The historic Broadway restaurant has been dark for about a month, but it reopens soon with 'sexy' new details.

UPDATE, 2/12/2016, 4:30 p.m.:

Amrheins

The newly renovated Amrheins reopens February 13 at 5 p.m. / Photo provided

The historic restaurant isn’t going anywhere: It reopens Saturday, February 13 at 5 p.m.

General manager Mike Sheridan answered the phone at Amrheins this afternoon. “It’s so sexy in here now,” he says, sharing photos of a brand new white marble bar top.

Along with new, white mosaic tile flooring; red leather bar stools, and new chandeliers in the more formal dining room, original details like exposed brick and the hand-carved bar pop, he says. Designer Elizabeth Cronin of Milton designed the new interior. “The character is the same, she just brought it all together.”

The construction stayed pretty much on schedule, though the team originally wanted to reopen Amrheins tonight, Sheridan says. “It wasn’t a structural renovation, it was just a fantastic facelift.” With restaurants like Loco Taqueria + Oyster Bar, Coppersmith, Worden Hall, and the Maiden recently opening in South Boston, “this is what people are looking for,” he says.
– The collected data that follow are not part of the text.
(** * sonex: the media organizer of [sonex.py], embedded and verified

    The program walks a camera directory, resolves a capture date for every
    file, creates a date-named folder under the destination root, and hands
    images and AVCHD clips to ffmpeg.  The embedding below follows
    [MediaOrganizer] method by method.

    Text is kept as Python holds it on a POSIX system, in UTF-8: a string
    is its bytes.  Where the program looks at characters and not at
    bytes, the embedding decodes: the [\d] of [strptime] takes every
    decimal digit of Unicode, and [str.strip] every white-space character.
    [str.lower] is written out for ASCII only, which decides the same
    endings: no character outside ASCII lowers to text that ends in a
    letter of the extensions (or in the [y] of an answer).  [os.path] is
    [posixpath], and [strftime] is that of the C library, which prints a
    year below 1000 without leading zeros.

    The file system, ffprobe, ffmpeg, the directory listing, the clock and
    the encoding of the standard output are the environment of the run
    and are kept abstract in a record.  The file system is a map from
    paths to what they name; what the operating system refuses to create
    is part of the world.  The configuration file is not modelled, and
    the progress bar of [tqdm] goes to the standard error stream and is
    left out. *)

From Stdlib Require Import ZArith Ascii String List Bool Lia.
From stdpp Require Import base option gmap strings list pretty.

Local Open Scope string_scope.

(** stdpp freezes [String.append] under [simpl]; the proofs below compute
    with it. *)
Local Arguments String.append !_ _ / : simpl nomatch.
Local Arguments Ascii.eqb : simpl never.

(** ** Python [str] methods used by the program *)

Module Str.

(** [str.lower] on ASCII text: only 'A'..'Z' change. *)
Definition is_upper (c : ascii) : bool :=
  let n := nat_of_ascii c in (65 <=? n)%nat && (n <=? 90)%nat.

Definition lower_char (c : ascii) : ascii :=
  if is_upper c then ascii_of_nat (nat_of_ascii c + 32) else c.

Fixpoint lower (s : string) : string :=
  match s with
  | EmptyString => EmptyString
  | String c s' => String (lower_char c) (lower s')
  end.

(** [s.endswith(suf)]: some tail of [s] is [suf]. *)
Fixpoint endswith (s suf : string) : bool :=
  if String.eqb s suf then true
  else match s with
       | EmptyString => false
       | String _ s' => endswith s' suf
       end.

(** [s.endswith((e1, ..., en))] with a tuple argument. *)
Definition endswith_any (s : string) (sufs : list string) : bool :=
  existsb (endswith s) sufs.

(** [s.startswith(pre)]. *)
Fixpoint startswith (s pre : string) : bool :=
  match pre, s with
  | EmptyString, _ => true
  | String a pre', String b s' => Ascii.eqb a b && startswith s' pre'
  | String _ _, EmptyString => false
  end.

(** [c in s] for a single character. *)
Fixpoint contains (c : ascii) (s : string) : bool :=
  match s with
  | EmptyString => false
  | String d s' => Ascii.eqb c d || contains c s'
  end.

(** [s.replace(old, '')] for a non-empty [old]: occurrences are removed
    from left to right and do not overlap.  [skip] counts the characters
    of an occurrence that are still to be dropped. *)
Fixpoint remove_go (old : string) (skip : nat) (s : string) : string :=
  match s with
  | EmptyString => EmptyString
  | String c s' =>
      match skip with
      | S k => remove_go old k s'
      | O => if startswith s old
             then remove_go old (String.length old - 1) s'
             else String c (remove_go old 0 s')
      end
  end.

Definition remove_all (s old : string) : string := remove_go old 0 s.

(** [s.rstrip('/')]. *)
Fixpoint rstrip_slash (s : string) : string :=
  match s with
  | EmptyString => EmptyString
  | String c s' =>
      match rstrip_slash s' with
      | EmptyString => if Ascii.eqb c "/" then EmptyString else String c EmptyString
      | r => String c r
      end
  end.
Chef Matt Lancaster’s menu maintains comfort food classics like Shepard’s pie, Yankee pot roast, and turkey tips risotto. “We’re still catering to the same clientele, we just have a fresh new dining room and bar to do it in,” Sheridan says.

Owner Stephen Mulrey was unavailable today to discuss what other changes might be in store for Amrheins, given he is slated to appear before the Boston Licensing Board next week.

PREVIOUSLY:

Amrheins

Amrheins. / Photo via amrheinsboston.com

Amrhein’s has been a fixture on Broadway for more than 100 years, playing host to political junkies, locals, and tourists alike at its hand-carved bar and former funeral parlor dining room.
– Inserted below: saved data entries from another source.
(** The durations of the words without the rounding of the additions: each
    word gets [tpw] up to the rounding of its division. *)
Lemma unrounded_sum_bound (tpw : float) (words : list string) :
  finite_nonneg tpw -> ulps tpw <= 2 ^ 2074 ->
  Forall (fun w => len (visemes_of w) < 2 ^ 53) words ->
  Forall (fun w => finite_nonneg (viseme_duration_of tpw w)) words
  /\ 2 ^ 52 * (unrounded_sum tpw words - len words * ulps tpw)
     <= len words * ulps tpw + 2 ^ 52 * entry_count words
  /\ 2 ^ 52 * (len words * ulps tpw - unrounded_sum tpw words)
     <= len words * ulps tpw + 2 ^ 52 * entry_count words.
Proof.
  intros Ft Ht. induction 1 as [|w words Hw Hwords (IHf & IHu & IHd)].
  - split; [constructor|]. split; reflexivity.
  - pose proof (visemes_of_len_pos w) as Hpos.
    assert (Hdiv : viseme_duration_of tpw w
                   = (tpw / float_of_int (len (visemes_of w)))%float).
    { unfold viseme_duration_of. rewrite Z.max_l by lia. reflexivity. }
    destruct (Rounding.div_ulps tpw (len (visemes_of w)) Ft Ht ltac:(lia)) as (Fd & Hu & Hd).
    rewrite <- Hdiv in Fd, Hu, Hd.
    split; [constructor; assumption|].
    rewrite unrounded_sum_cons, entry_count_cons, len_cons.
    set (x := len (visemes_of w) * ulps (viseme_duration_of tpw w)) in *.
    set (T := ulps tpw) in *. set (NT := len words * T) in *.
    replace ((1 + len words) * T) with (T + NT) by (subst NT; ring).
    clearbody x NT T. clear - Hu Hd IHu IHd. split; lia.
Qed.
But it’s been closed for about a month, apparently for renovations. Next week, owner Stephen Mulrey goes before the Boston Licensing Board to bring the establishment under a different corporation, Mul’s Pub. State filings show Mul’s Pub was first incorporated in 2005. Is an identity change in the works for the historic spot?
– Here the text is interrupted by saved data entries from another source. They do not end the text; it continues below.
Lemma step_weighted_sum s s1 :
  wf_network (network s) -> symmetric (network s) ->
  step s = (Ok tt, s1) ->
  weighted_sum (network s1) == weighted_sum (network s).
Proof.
  intros Hwf Hsym Hs. rewrite step_eq in Hs by auto.
  inversion Hs; subst; clear Hs. cbn [network].
  rewrite (weighted_sum_revalued (agents (network s))
             (next_value (agents (network s)) (step_size s))).
  set (d := agents (network s)). set (alpha := step_size s).
  rewrite (qsum_ext _
             (fun kv => (1 + degree (snd kv)) * value (snd kv)
                        + alpha * (qsum (value_at d) (neighbors (snd kv))
                                   + (-1) * (degree (snd kv) * value (snd kv))))).
  2:{ intros [k ag] Hin. cbn [snd]. rewrite next_value_weighted.
      - ring.
      - intros n Hn. destruct Hwf as [_ Hclosed]. eapply Hclosed; eauto. }
  rewrite qsum_plus, qsum_scale, qsum_plus, qsum_scale.
  pose proof (neighbor_sums_balance Hwf Hsym) as Hbal. fold d in Hbal.
  rewrite Hbal. unfold weighted_sum. fold d. ring.
Qed.

Lemma step_symmetric s s1 :
  wf_network (network s) -> symmetric (network s) ->
  step s = (Ok tt, s1) -> symmetric (network s1).
Proof.
  intros Hwf Hsym Hs. rewrite step_eq in Hs by auto.
  inversion Hs; subst; clear Hs. cbn [network].
  intros a b ag_a ag_b. cbn [agents].
  rewrite !(dict_get_map
              (fun kv => update_value (snd kv)
                           (next_value (agents (network s)) (step_size s)
                                       (snd kv)))).
  destruct (dict_get a (agents (network s))) as [ag1|] eqn:Ea; [|discriminate].
  destruct (dict_get b (agents (network s))) as [ag2|] eqn:Eb; [|discriminate].
  intros [= <-] [= <-]. cbn [snd neighbors update_value]. eauto.
Qed.

Lemma total_weight_topology net net' :
  topology net' = topology net -> total_weight net' = total_weight net.
Proof.
  unfold topology, total_weight, degree. intros Ht.
  assert (Hl : map (fun kv : Z * Agent Q => length (neighbors (snd kv)))
                   (agents net')
               = map (fun kv => length (neighbors (snd kv))) (agents net)).
  { apply (f_equal (map (fun t : Z * (Z * list Z) => length (snd (snd t)))))
      in Ht. now rewrite !map_map in Ht. }
  rewrite <- (qsum_map (fun kv : Z * Agent Q => length (neighbors (snd kv)))
                (fun n => 1 + inject_Z (Z.of_nat n)) (agents net')).
  rewrite Hl. now rewrite qsum_map.
Qed.

(** X13. In exact arithmetic, on a well-formed network with symmetric
    edges (every network built through the interface), the sum of the
    values weighted by one plus the number of neighbor entries is the same
    after a [step] as before, and the same after a whole [run], for every
    step size. *)
Theorem weighted_sum_conserved s :
  wf_network (network s) ->
  symmetric (network s) ->
  (exists s1, step s = (Ok tt, s1) /\
              weighted_sum (network s1) == weighted_sum (network s)) /\
  (forall max_rounds epsilon, exists r s',
      run max_rounds epsilon s = (Ok r, s') /\
      weighted_sum (network s') == weighted_sum (network s)).
Proof.
  intros Hwf Hsym. split.
  - destruct (step_round s Hwf) as (s1 & Hs & _).
    exists s1. split; auto. now apply step_weighted_sum.
  - intros max_rounds epsilon.
    destruct (run_rounds max_rounds epsilon s Hwf)
      as (n & s' & Hr & Hrun & _).
    do 2 eexists. split; [exact Hrun|].
    apply (rounds_sim_invariant
             (fun s0 => wf_network (network s0) /\
                        symmetric (network s0) /\
                        weighted_sum (network s0)
                        == weighted_sum (network s))) in Hr.
    + tauto.
    + intros s0 s1 (Hwf0 & Hsym0 & Hw0) Hs. splits.
      * eapply wf_step; eauto.
      * eapply step_symmetric; eauto.
      * rewrite <- Hw0. now apply step_weighted_sum.
    + intros s0 r0 s1 (Hwf0 & Hsym0 & Hw0) Hc.
      apply has_converged_network in Hc. destruct Hc as (Hn & _).
      rewrite Hn. auto.
    + cbn [network set_previous_values]. splits; auto. reflexivity.
Qed.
https://www.instagram.com/p/BAibOnktZfU/?taken-by=southiespots

Instagrammer @Southiespots shared a sign from the place three weeks ago, and says Amrheins is slated to reopen February 12. But the restaurant’s website and social media don’t corroborate the news. Called this morning, its phone line doesn’t connect, either.

Mulrey also owns the nearby Mul’s Diner, a business started by his father, Joe Mulrey, about 70 years ago. Stephen Mulrey wasn’t available at Mul’s Diner this morning, and the employee who answered the phone said she doesn’t know what’s going on across the street. Joe Mulrey purchased Amrheins in the 1950s, though the restaurant has been in operation since 1890. It boasts the oldest hand-carved bar in America, as well as Boston’s first draft beer pump.

In 2005, Amrheins closed for repairs, and a lack of information then led to rumors swirling that the prime real estate would be sold to condo developers eyeing a soon-to-blossom Southie, the Boston Globe reported. But Stephen Mulrey quashed them: “I would never sell. This is what I’ve done my whole life. After the renovations, I’ll cater to the same clientele,” he told the Globe.

Boston has reached out to Stephen Mulrey and will update with any information about the future of Amrheins, and whether Mul’s Pub means anything new for the Southie fixture’s identity.

Amrheins, 80 W. Broadway, South Boston; amrheinsboston.com.